**Work request:**
Every line of the records below from the line with "nothing else, when" up to and including the line with "set (size := if r >? ps then ps else r)." must be reproduced exactly, and no line outside that range.

(Collected data entries)
(** The memory of the processes: a copy that succeeds copies the block, and
    nothing else, when the processes are two. *)
Class Memory := {
  mem : E -> Z -> Z -> Z;
  vcopy_ok src sa dst da n e e' : src <> dst ->
    mnx_vcopy src sa dst da n e = (0, e') ->
    forall p a, mem e' p a = if (p =? dst) && (da <=? a) && (a <? da + n) then mem e src (sa + (a - da)) else mem e p a;
}.
Context {HM : Memory}.

(** The pages from [addr] on, [remain] bytes. *)
Definition filled e who_e addr n (c : Z) e' : Prop :=
  forall p a, mem e' p a = if (p =? who_e) && (addr <=? a) && (a <? addr + n) then c else mem e p a.

Lemma run_memset_loop fuel who_e buf ps addr r c g e :
  0 < ps -> 0 < r <= Z.of_nat fuel -> who_e <> SYSTEM ->
  (forall k, 0 <= k < ps -> mem e SYSTEM (buf + k) = c) ->
  exists rc e', memset_loop fuel who_e buf ps addr r g e = Ok (rc, []) g e' /\
    (rc = 0 -> filled e who_e addr r c e').
Proof.
  intros Hps. revert addr r e. induction fuel as [|fuel IH]; intros addr r e Hr Hw Hbuf; cbn [memset_loop]; [lia|].
  set (size := if r >? ps then ps else r).
  assert (Hsize : 0 < size <= ps /\ size <= r) by (unfold size; rewrite Z.gtb_ltb; destruct (Z.ltb_spec ps r); lia).
  cbv zeta. unfold bind at 1, calls. destruct (mnx_vcopy SYSTEM buf who_e addr size e) as [rc e1] eqn:Hcp.
  destruct (Z.eqb_spec rc 0) as [->|Hrc]; cbn [negb]; [|eexists rc, e1; split; [reflexivity|done]].
  assert (Hne : SYSTEM <> who_e) by (by apply not_eq_sym).
  assert (Hf : filled e who_e addr size c e1).
  { intros p a. rewrite (vcopy_ok SYSTEM buf who_e addr size e e1 Hne Hcp).
    destruct ((p =? who_e) && (addr <=? a) && (a <? addr + size)) eqn:Hb; [|done].
    apply andb_true_iff in Hb as [[_ H1%Z.leb_le]%andb_true_iff H2%Z.ltb_lt]. apply Hbuf. lia. }
  destruct (Z.ltb_spec 0 (r - size)) as [Hmore|Hlast].
  - destruct (IH (addr + size) (r - size) e1) as (rc & e' & Hrun & Hfill); [lia|done| |].
    { intros k Hk. rewrite Hf, (proj2 (Z.eqb_neq _ _) Hne). by apply Hbuf. }
    exists rc, e'. split; [exact Hrun|]. intros Hrc p a. rewrite (Hfill Hrc), Hf. destruct (p =? who_e); cbn; [|done].
    destruct (Z.leb_spec (addr + size) a), (Z.ltb_spec a (addr + size + (r - size))), (Z.leb_spec addr a),
      (Z.ltb_spec a (addr + size)), (Z.ltb_spec a (addr + r)); cbn; done || lia.
  - exists 0, e1. split; [reflexivity|]. intros _. assert (size = r) as -> by lia. exact Hf.
Qed.

(** A pattern is written whole.  With a page of the task full of the byte, the
    request to fill [n] bytes of another process comes to an end, whatever the
    size of the page and of the block; if no copy fails, exactly the [n] bytes
    from the address on are the byte, the last page cut to what is left, and
    every other byte of every process is as it was. *)
Theorem memset_fills who_e buf ps n addr c g e :
  0 < ps -> 0 < n -> who_e <> SYSTEM -> (forall k, 0 <= k < ps -> mem e SYSTEM (buf + k) = c) ->
  exists rc e', do_memset who_e buf ps n addr g e = Ok (rc, []) g e' /\
    (rc = 0 -> filled e who_e addr n c e').
Proof.
  intros Hps Hn Hw Hbuf. unfold do_memset. rewrite (proj2 (Z.leb_gt n 0) Hn).
  apply run_memset_loop; [done|lia|done|done].
Qed.
End Copies.

(** ** The slot of a process *)

(** The request for the slot of a process looks at the wrong entry: for a process
    number at least as large as the number of tasks there is none. *)
Lemma getinfo_slot_wild {E} `{!Host E} who_e ep g (e : E) :
  Z.of_nat (length (slot g)) = nr_slots g ->
  let nr := ENDPOINT_P (self_or who_e ep) in
  0 <= dc_nr_tasks (s_dc g) <= nr -> nr < dc_nr_procs (s_dc g) ->
  getinfo_slot who_e ep g e = Stop S_WILD g e.
Proof.
  intros Ht nr Hn1 Hn2. unfold getinfo_slot. fold nr. rewrite run_globals. unfold nr_ok.
  rewrite Z.geb_leb, (proj2 (Z.ltb_ge nr _)), (proj2 (Z.leb_gt _ nr)) by lia. cbn [orb negb].
  unfold bind, rd_slot, rd_in. rewrite (proj2 (Z.ltb_ge _ 0)) by lia.
  rewrite lookup_ge_None_2; [done|]. unfold nr_slots, dc_nr_slots in Ht. lia.
Qed.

**Worked solution:**
    nothing else, when the processes are two. *)
Class Memory := {
  mem : E -> Z -> Z -> Z;
  vcopy_ok src sa dst da n e e' : src <> dst ->
    mnx_vcopy src sa dst da n e = (0, e') ->
    forall p a, mem e' p a = if (p =? dst) && (da <=? a) && (a <? da + n) then mem e src (sa + (a - da)) else mem e p a;
}.
Context {HM : Memory}.

(** The pages from [addr] on, [remain] bytes. *)
Definition filled e who_e addr n (c : Z) e' : Prop :=
  forall p a, mem e' p a = if (p =? who_e) && (addr <=? a) && (a <? addr + n) then c else mem e p a.

Lemma run_memset_loop fuel who_e buf ps addr r c g e :
  0 < ps -> 0 < r <= Z.of_nat fuel -> who_e <> SYSTEM ->
  (forall k, 0 <= k < ps -> mem e SYSTEM (buf + k) = c) ->
  exists rc e', memset_loop fuel who_e buf ps addr r g e = Ok (rc, []) g e' /\
    (rc = 0 -> filled e who_e addr r c e').
Proof.
  intros Hps. revert addr r e. induction fuel as [|fuel IH]; intros addr r e Hr Hw Hbuf; cbn [memset_loop]; [lia|].
  set (size := if r >? ps then ps else r).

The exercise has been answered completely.